Stored data entries
============================================================
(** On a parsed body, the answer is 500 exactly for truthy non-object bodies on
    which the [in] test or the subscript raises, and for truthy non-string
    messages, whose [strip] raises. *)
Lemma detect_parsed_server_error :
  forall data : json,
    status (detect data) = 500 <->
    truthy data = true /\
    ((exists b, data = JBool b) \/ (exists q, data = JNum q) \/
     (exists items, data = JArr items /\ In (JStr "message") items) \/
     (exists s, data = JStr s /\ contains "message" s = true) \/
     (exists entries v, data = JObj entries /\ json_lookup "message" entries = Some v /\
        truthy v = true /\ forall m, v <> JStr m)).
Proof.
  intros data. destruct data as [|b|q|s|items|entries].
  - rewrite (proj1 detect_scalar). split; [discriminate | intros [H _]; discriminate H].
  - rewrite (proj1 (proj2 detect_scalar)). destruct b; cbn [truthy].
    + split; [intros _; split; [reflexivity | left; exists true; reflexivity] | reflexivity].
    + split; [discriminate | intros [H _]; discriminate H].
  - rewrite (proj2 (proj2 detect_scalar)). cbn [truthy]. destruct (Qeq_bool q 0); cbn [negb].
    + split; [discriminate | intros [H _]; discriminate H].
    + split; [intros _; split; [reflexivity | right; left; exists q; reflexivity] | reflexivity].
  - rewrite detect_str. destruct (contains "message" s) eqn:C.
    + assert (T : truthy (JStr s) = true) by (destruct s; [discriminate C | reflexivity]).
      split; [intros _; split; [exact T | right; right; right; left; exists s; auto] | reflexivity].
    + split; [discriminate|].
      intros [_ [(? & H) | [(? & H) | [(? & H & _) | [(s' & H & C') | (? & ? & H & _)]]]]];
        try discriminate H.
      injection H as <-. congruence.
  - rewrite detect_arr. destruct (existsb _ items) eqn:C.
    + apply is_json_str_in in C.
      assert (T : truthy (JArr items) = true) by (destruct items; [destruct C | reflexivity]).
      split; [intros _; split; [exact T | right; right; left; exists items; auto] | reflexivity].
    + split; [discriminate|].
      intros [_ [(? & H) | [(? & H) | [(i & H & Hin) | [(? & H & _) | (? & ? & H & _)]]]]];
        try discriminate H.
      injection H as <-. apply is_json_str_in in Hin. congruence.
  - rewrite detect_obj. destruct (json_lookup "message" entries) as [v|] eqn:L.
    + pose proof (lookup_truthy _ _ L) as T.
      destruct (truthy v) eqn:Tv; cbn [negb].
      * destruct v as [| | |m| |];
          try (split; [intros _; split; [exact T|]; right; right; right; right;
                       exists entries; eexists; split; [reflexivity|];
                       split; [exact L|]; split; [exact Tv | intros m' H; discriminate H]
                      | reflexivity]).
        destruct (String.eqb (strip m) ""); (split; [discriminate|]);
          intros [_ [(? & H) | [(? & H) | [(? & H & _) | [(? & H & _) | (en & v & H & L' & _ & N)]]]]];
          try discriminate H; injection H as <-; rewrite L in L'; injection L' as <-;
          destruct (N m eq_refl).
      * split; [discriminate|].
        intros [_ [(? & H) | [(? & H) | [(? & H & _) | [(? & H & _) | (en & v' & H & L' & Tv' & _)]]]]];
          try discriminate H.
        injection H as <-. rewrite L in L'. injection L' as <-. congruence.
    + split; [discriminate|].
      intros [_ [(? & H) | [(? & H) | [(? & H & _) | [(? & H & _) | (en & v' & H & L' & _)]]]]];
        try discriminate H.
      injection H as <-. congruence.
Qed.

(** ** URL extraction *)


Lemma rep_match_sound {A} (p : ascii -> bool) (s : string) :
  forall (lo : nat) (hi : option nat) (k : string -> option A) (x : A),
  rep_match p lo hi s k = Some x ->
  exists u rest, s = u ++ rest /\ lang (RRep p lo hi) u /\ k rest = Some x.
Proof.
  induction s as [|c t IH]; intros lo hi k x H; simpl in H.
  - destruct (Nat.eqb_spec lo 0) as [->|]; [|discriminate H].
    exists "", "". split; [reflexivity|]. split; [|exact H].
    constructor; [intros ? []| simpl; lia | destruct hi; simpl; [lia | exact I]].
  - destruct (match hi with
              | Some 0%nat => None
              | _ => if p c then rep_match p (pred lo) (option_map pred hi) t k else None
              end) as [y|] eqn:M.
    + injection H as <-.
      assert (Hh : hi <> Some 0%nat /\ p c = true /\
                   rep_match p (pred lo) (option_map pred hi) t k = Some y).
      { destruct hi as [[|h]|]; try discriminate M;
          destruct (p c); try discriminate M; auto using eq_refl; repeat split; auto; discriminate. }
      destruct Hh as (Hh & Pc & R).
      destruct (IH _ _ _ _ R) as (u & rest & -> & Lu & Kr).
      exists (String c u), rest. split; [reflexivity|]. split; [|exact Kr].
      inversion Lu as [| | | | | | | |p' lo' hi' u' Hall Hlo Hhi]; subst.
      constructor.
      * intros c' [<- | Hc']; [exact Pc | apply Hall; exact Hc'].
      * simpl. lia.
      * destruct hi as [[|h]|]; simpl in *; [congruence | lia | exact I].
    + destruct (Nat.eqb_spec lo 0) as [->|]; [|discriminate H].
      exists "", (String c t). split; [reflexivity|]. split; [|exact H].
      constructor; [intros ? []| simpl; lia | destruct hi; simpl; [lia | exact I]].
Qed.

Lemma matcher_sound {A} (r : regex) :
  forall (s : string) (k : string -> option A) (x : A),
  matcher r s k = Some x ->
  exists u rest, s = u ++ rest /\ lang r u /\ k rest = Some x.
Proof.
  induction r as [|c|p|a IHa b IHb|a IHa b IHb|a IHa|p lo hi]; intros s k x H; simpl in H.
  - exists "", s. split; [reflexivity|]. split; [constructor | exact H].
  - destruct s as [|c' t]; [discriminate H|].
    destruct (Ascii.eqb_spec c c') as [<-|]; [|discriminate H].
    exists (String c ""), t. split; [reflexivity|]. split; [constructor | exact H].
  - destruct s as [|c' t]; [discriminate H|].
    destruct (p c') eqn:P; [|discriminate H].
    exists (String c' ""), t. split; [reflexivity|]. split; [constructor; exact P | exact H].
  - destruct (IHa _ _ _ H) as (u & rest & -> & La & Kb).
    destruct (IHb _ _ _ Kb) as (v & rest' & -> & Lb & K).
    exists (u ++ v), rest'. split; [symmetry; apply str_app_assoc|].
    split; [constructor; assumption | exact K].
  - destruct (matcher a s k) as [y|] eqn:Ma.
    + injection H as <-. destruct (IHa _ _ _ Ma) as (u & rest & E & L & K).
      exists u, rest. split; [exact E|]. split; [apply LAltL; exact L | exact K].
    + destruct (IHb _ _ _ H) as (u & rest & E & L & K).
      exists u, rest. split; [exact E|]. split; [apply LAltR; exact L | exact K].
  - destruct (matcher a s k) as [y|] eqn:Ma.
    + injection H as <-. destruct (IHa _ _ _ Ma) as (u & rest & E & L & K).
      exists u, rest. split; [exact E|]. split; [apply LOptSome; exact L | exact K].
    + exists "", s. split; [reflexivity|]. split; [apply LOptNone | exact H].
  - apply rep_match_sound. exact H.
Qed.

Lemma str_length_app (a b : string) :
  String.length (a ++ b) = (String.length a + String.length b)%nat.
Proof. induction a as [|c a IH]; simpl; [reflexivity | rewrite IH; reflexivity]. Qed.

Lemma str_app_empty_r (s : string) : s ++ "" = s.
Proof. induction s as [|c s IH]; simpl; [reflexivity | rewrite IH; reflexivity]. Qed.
============================================================
Exercise brief:
Word for word, extract all the records.

Answer below:
(** On a parsed body, the answer is 500 exactly for truthy non-object bodies on
    which the [in] test or the subscript raises, and for truthy non-string
    messages, whose [strip] raises. *)
Lemma detect_parsed_server_error :
  forall data : json,
    status (detect data) = 500 <->
    truthy data = true /\
    ((exists b, data = JBool b) \/ (exists q, data = JNum q) \/
     (exists items, data = JArr items /\ In (JStr "message") items) \/
     (exists s, data = JStr s /\ contains "message" s = true) \/
     (exists entries v, data = JObj entries /\ json_lookup "message" entries = Some v /\
        truthy v = true /\ forall m, v <> JStr m)).
Proof.
  intros data. destruct data as [|b|q|s|items|entries].
  - rewrite (proj1 detect_scalar). split; [discriminate | intros [H _]; discriminate H].
  - rewrite (proj1 (proj2 detect_scalar)). destruct b; cbn [truthy].
    + split; [intros _; split; [reflexivity | left; exists true; reflexivity] | reflexivity].
    + split; [discriminate | intros [H _]; discriminate H].
  - rewrite (proj2 (proj2 detect_scalar)). cbn [truthy]. destruct (Qeq_bool q 0); cbn [negb].
    + split; [discriminate | intros [H _]; discriminate H].
    + split; [intros _; split; [reflexivity | right; left; exists q; reflexivity] | reflexivity].
  - rewrite detect_str. destruct (contains "message" s) eqn:C.
    + assert (T : truthy (JStr s) = true) by (destruct s; [discriminate C | reflexivity]).
      split; [intros _; split; [exact T | right; right; right; left; exists s; auto] | reflexivity].
    + split; [discriminate|].
      intros [_ [(? & H) | [(? & H) | [(? & H & _) | [(s' & H & C') | (? & ? & H & _)]]]]];
        try discriminate H.
      injection H as <-. congruence.
  - rewrite detect_arr. destruct (existsb _ items) eqn:C.
    + apply is_json_str_in in C.
      assert (T : truthy (JArr items) = true) by (destruct items; [destruct C | reflexivity]).
      split; [intros _; split; [exact T | right; right; left; exists items; auto] | reflexivity].
    + split; [discriminate|].
      intros [_ [(? & H) | [(? & H) | [(i & H & Hin) | [(? & H & _) | (? & ? & H & _)]]]]];
        try discriminate H.
      injection H as <-. apply is_json_str_in in Hin. congruence.
  - rewrite detect_obj. destruct (json_lookup "message" entries) as [v|] eqn:L.
    + pose proof (lookup_truthy _ _ L) as T.
      destruct (truthy v) eqn:Tv; cbn [negb].
      * destruct v as [| | |m| |];
          try (split; [intros _; split; [exact T|]; right; right; right; right;
                       exists entries; eexists; split; [reflexivity|];
                       split; [exact L|]; split; [exact Tv | intros m' H; discriminate H]
                      | reflexivity]).
        destruct (String.eqb (strip m) ""); (split; [discriminate|]);
          intros [_ [(? & H) | [(? & H) | [(? & H & _) | [(? & H & _) | (en & v & H & L' & _ & N)]]]]];
          try discriminate H; injection H as <-; rewrite L in L'; injection L' as <-;
          destruct (N m eq_refl).
      * split; [discriminate|].
        intros [_ [(? & H) | [(? & H) | [(? & H & _) | [(? & H & _) | (en & v' & H & L' & Tv' & _)]]]]];
          try discriminate H.
        injection H as <-. rewrite L in L'. injection L' as <-. congruence.
    + split; [discriminate|].
      intros [_ [(? & H) | [(? & H) | [(? & H & _) | [(? & H & _) | (en & v' & H & L' & _)]]]]];
        try discriminate H.
      injection H as <-. congruence.
Qed.

(** ** URL extraction *)


Lemma rep_match_sound {A} (p : ascii -> bool) (s : string) :
  forall (lo : nat) (hi : option nat) (k : string -> option A) (x : A),
  rep_match p lo hi s k = Some x ->
  exists u rest, s = u ++ rest /\ lang (RRep p lo hi) u /\ k rest = Some x.
Proof.
  induction s as [|c t IH]; intros lo hi k x H; simpl in H.
  - destruct (Nat.eqb_spec lo 0) as [->|]; [|discriminate H].
    exists "", "". split; [reflexivity|]. split; [|exact H].
    constructor; [intros ? []| simpl; lia | destruct hi; simpl; [lia | exact I]].
  - destruct (match hi with
              | Some 0%nat => None
              | _ => if p c then rep_match p (pred lo) (option_map pred hi) t k else None
              end) as [y|] eqn:M.
    + injection H as <-.
      assert (Hh : hi <> Some 0%nat /\ p c = true /\
                   rep_match p (pred lo) (option_map pred hi) t k = Some y).
      { destruct hi as [[|h]|]; try discriminate M;
          destruct (p c); try discriminate M; auto using eq_refl; repeat split; auto; discriminate. }
      destruct Hh as (Hh & Pc & R).
      destruct (IH _ _ _ _ R) as (u & rest & -> & Lu & Kr).
      exists (String c u), rest. split; [reflexivity|]. split; [|exact Kr].
      inversion Lu as [| | | | | | | |p' lo' hi' u' Hall Hlo Hhi]; subst.
      constructor.
      * intros c' [<- | Hc']; [exact Pc | apply Hall; exact Hc'].
      * simpl. lia.
      * destruct hi as [[|h]|]; simpl in *; [congruence | lia | exact I].
    + destruct (Nat.eqb_spec lo 0) as [->|]; [|discriminate H].
      exists "", (String c t). split; [reflexivity|]. split; [|exact H].
      constructor; [intros ? []| simpl; lia | destruct hi; simpl; [lia | exact I]].
Qed.

Lemma matcher_sound {A} (r : regex) :
  forall (s : string) (k : string -> option A) (x : A),
  matcher r s k = Some x ->
  exists u rest, s = u ++ rest /\ lang r u /\ k rest = Some x.
Proof.
  induction r as [|c|p|a IHa b IHb|a IHa b IHb|a IHa|p lo hi]; intros s k x H; simpl in H.
  - exists "", s. split; [reflexivity|]. split; [constructor | exact H].
  - destruct s as [|c' t]; [discriminate H|].
    destruct (Ascii.eqb_spec c c') as [<-|]; [|discriminate H].
    exists (String c ""), t. split; [reflexivity|]. split; [constructor | exact H].
  - destruct s as [|c' t]; [discriminate H|].
    destruct (p c') eqn:P; [|discriminate H].
    exists (String c' ""), t. split; [reflexivity|]. split; [constructor; exact P | exact H].
  - destruct (IHa _ _ _ H) as (u & rest & -> & La & Kb).
    destruct (IHb _ _ _ Kb) as (v & rest' & -> & Lb & K).
    exists (u ++ v), rest'. split; [symmetry; apply str_app_assoc|].
    split; [constructor; assumption | exact K].
  - destruct (matcher a s k) as [y|] eqn:Ma.
    + injection H as <-. destruct (IHa _ _ _ Ma) as (u & rest & E & L & K).
      exists u, rest. split; [exact E|]. split; [apply LAltL; exact L | exact K].
    + destruct (IHb _ _ _ H) as (u & rest & E & L & K).
      exists u, rest. split; [exact E|]. split; [apply LAltR; exact L | exact K].
  - destruct (matcher a s k) as [y|] eqn:Ma.
    + injection H as <-. destruct (IHa _ _ _ Ma) as (u & rest & E & L & K).
      exists u, rest. split; [exact E|]. split; [apply LOptSome; exact L | exact K].
    + exists "", s. split; [reflexivity|]. split; [apply LOptNone | exact H].
  - apply rep_match_sound. exact H.
Qed.

Lemma str_length_app (a b : string) :
  String.length (a ++ b) = (String.length a + String.length b)%nat.
Proof. induction a as [|c a IH]; simpl; [reflexivity | rewrite IH; reflexivity]. Qed.

Lemma str_app_empty_r (s : string) : s ++ "" = s.
Proof. induction s as [|c s IH]; simpl; [reflexivity | rewrite IH; reflexivity]. Qed.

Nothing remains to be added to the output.